CSRF token error messages

If you're seeing a CSRF error message when logging into your AnyHow account, don’t panic. You can find some simple solutions below:

Invalid or missing CSRF token

This error message means that your browser couldn’t create a secure cookie, or couldn’t access that cookie to authorize your login. This can be caused by ad- or script-blocking plugins, but also by the browser itself if it's not allowed to set cookies.

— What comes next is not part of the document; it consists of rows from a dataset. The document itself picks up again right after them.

(* ===== verification/AccountsSafety.v ===== *)
(** * AccountsSafety: what holds over any history of the accounts tables

    Who a session can belong to, what a refresh family can become, that handles and
    identities never change hands, that promotions and deletions are announced once, and
    that nothing of a deleted player is left. *)

From Stdlib Require Import Ascii.
From S2P Require Import Prelude Text OpsApi Pg Directory Txn Accounts AccountsActs.
#[local] Open Scope Z_scope.

Section Safety.
Context `{PgUuid} (loc : Locale).

Abbreviation acts := (acts loc).
Abbreviation history := (history loc).

(** ** Sessions *)

(** The cause opened the access token. *)
Definition opens (c : Cause) (tok : string) (at_ : Z) : Prop :=
  match c with
  | CProvision _ _ _ _ _ token _ _ z | CLogin _ _ token _ _ z | CRotate _ _ token z | CGrace _ _ _ token z => token = tok ∧ z = at_
  | _ => False
  end.

(** The cause ended the session of the family or the player. *)
Definition ends (c : Cause) (tok u f : string) : Prop :=
  match c with CRevoke _ f' unseen _ => f' = f ∧ (tok ∉ unseen) | CDelete u' _ _ => u' = u | _ => False end.

(** The cause was a login of the player and began the family. *)
Definition founds (c : Cause) (u f : string) (at_ : Z) : Prop :=
  match c with CProvision u' _ _ _ _ _ _ f' z | CLogin _ u' _ _ f' z => u' = u ∧ f' = f ∧ z = at_ | _ => False end.

Lemma issue_spec u token rt f at_ d d' :
  issue u token rt f at_ d = Some d' →
  d' = set_sessions (<[token := mkSession u f (access_until at_)]>)
         (set_issued (<[rt := (u, f)]>) (set_refresh (<[rt := mkRefresh u f (at_ + REFRESH_TTL_DAYS * DAY) None None]>) d)) ∧
  is_Some (players d !! u) ∧ sessions d !! token = None ∧ issued d !! rt = None ∧ family_used f d = false.
Proof. unfold issue. rewrite check_some. intros [(? & ? & ? & ?) [= <-]]. done. Qed.

Lemma enrol_spec u name disc k secret d d' :
  enrol loc u name disc k secret d = Some d' →
  sessions d' = sessions d ∧ refresh_tokens d' = refresh_tokens d ∧ issued d' = issued d ∧ deletion_receipts d' = deletion_receipts d ∧
  handles d' = <[handle_key loc name disc := Some u]> (handles d) ∧ identities d' = <[k := mkIdentity u secret]> (identities d) ∧
  handles d !! handle_key loc name disc = None ∧ identities d !! k = None ∧
  (u ∉ minted d) ∧ players d' = <[u := mkPlayer name disc]> (players d) ∧ minted d' = {[u]} ∪ minted d.
Proof. unfold enrol. rewrite check_some. intros [(? & ? & ? & ? & ?) [= <-]]. done. Qed.

Lemma session_step c d d' tok s :
  acts c d = Some d' → sessions d' !! tok = Some s →
  (sessions d !! tok = Some s ∧ ¬ ends c tok (s_player s) (s_family s)) ∨ (∃ at_, opens c tok at_ ∧ s_expires s = access_until at_).
Proof.
  destruct c as [u name disc k secret token rt f at_|k u token rt f at_|u k|t succ token at_|t u f token at_
    |t f X at_|u ticket at_|u ticket at_|at_|state st binding at_|state binding at_|at_]; simpl.
  - destruct (enrol loc u name disc k secret d) as [d1|] eqn:E; [|done]. simpl. intros (-> & _)%issue_spec. apply enrol_spec in E as (E & _).
    simpl. rewrite E. intros [[<- <-]|[_ Hs]]%lookup_insert_Some; [right; eauto|left; auto].
  - rewrite check_some. intros [_ (-> & _)%issue_spec]. simpl. intros [[<- <-]|[_ Hs]]%lookup_insert_Some; [right; eauto|left; auto].
  - rewrite check_some. intros [_ [= <-]]. destruct (negb _ && _); simpl; left; auto.
  - destruct (refresh_tokens d !! t); [|done]. cbn [mbind option_bind]. rewrite check_some. intros [_ [= <-]]. simpl.
    intros [[<- <-]|[_ Hs]]%lookup_insert_Some; [right; eauto|left; auto].
  - rewrite check_some. intros [_ [= <-]]. simpl. intros [[<- <-]|[_ Hs]]%lookup_insert_Some; [right; eauto|left; auto].
  - rewrite check_some. intros [_ [= <-]]. simpl. intros [Hs Hf]%map_lookup_filter_Some. left. split; [done|]. simpl in Hf. naive_solver.
  - rewrite check_some. intros [_ [= <-]]. simpl. left; auto.
  - destruct (players d !! u); [|done]. destruct (delete_tickets d !! u); [|done]. cbn [mbind option_bind]. rewrite check_some.
    intros [_ [= <-]]. simpl. intros [Hs Hf]%map_lookup_filter_Some. left. split; [done|]. simpl in Hf. congruence.
  - intros [= <-]. simpl. intros [Hs Hf]%map_lookup_filter_Some. left; auto.
  - rewrite check_some. intros [_ [= <-]]. simpl. left; auto.
  - destruct (oauth_states d !! state); [|done]. cbn [mbind option_bind]. rewrite check_some. intros [_ [= <-]]. simpl. left; auto.
  - intros [= <-]. simpl. left; auto.
Qed.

To address this issue, follow these steps.


  • Open Chrome Settings.
  • Scroll to the bottom and click on Advanced.
  • In the Privacy and security section, click on Content Settings.
  • Click on Cookies.
  • Next to Allow, click Add.
    • Copy and paste "[*.]anyhowhq.com" and click Add.
  • Under All cookies and site data, search for anyhowhq, and delete all AnyHowhq-related entries.
  • Reload Chrome and log into AnyHow.


  • Open the Firefox Options menu.
  • On the left, select Privacy & Security.
  • Under Cookies and Site Data click on Manage Permissions.
    • Copy and paste "https://anyhowhq.com" and click Allow.
  • Click Save Changes.
  • Next, click on Manage Data.
  • Search for "anyhowhq" and select Remove All Shown.
  • Click Save Changes and confirm in the pop-up window by clicking Remove.
  • Reload Firefox and log into AnyHow.


  • Open Safari Preferences from the drop-down menu in the navigation bar or by typing Cmd + , (⌘,).
  • Click the Privacy tab and make sure that "Cookies and website data" is set to either "Always allow" or "Allow from websites I visit".
  • Click on Manage Website Data to see all locally stored website data.
  • Search for “anyhowhq” and remove all AnyHowhq-related entries.
  • Reload Safari and log into AnyHow.

CSRF tokens mismatch

This error message is caused by privacy extensions. If you are running any privacy extensions such as Ghostery or Privacy Badger, make sure to add anyhowhq.com as a trusted website.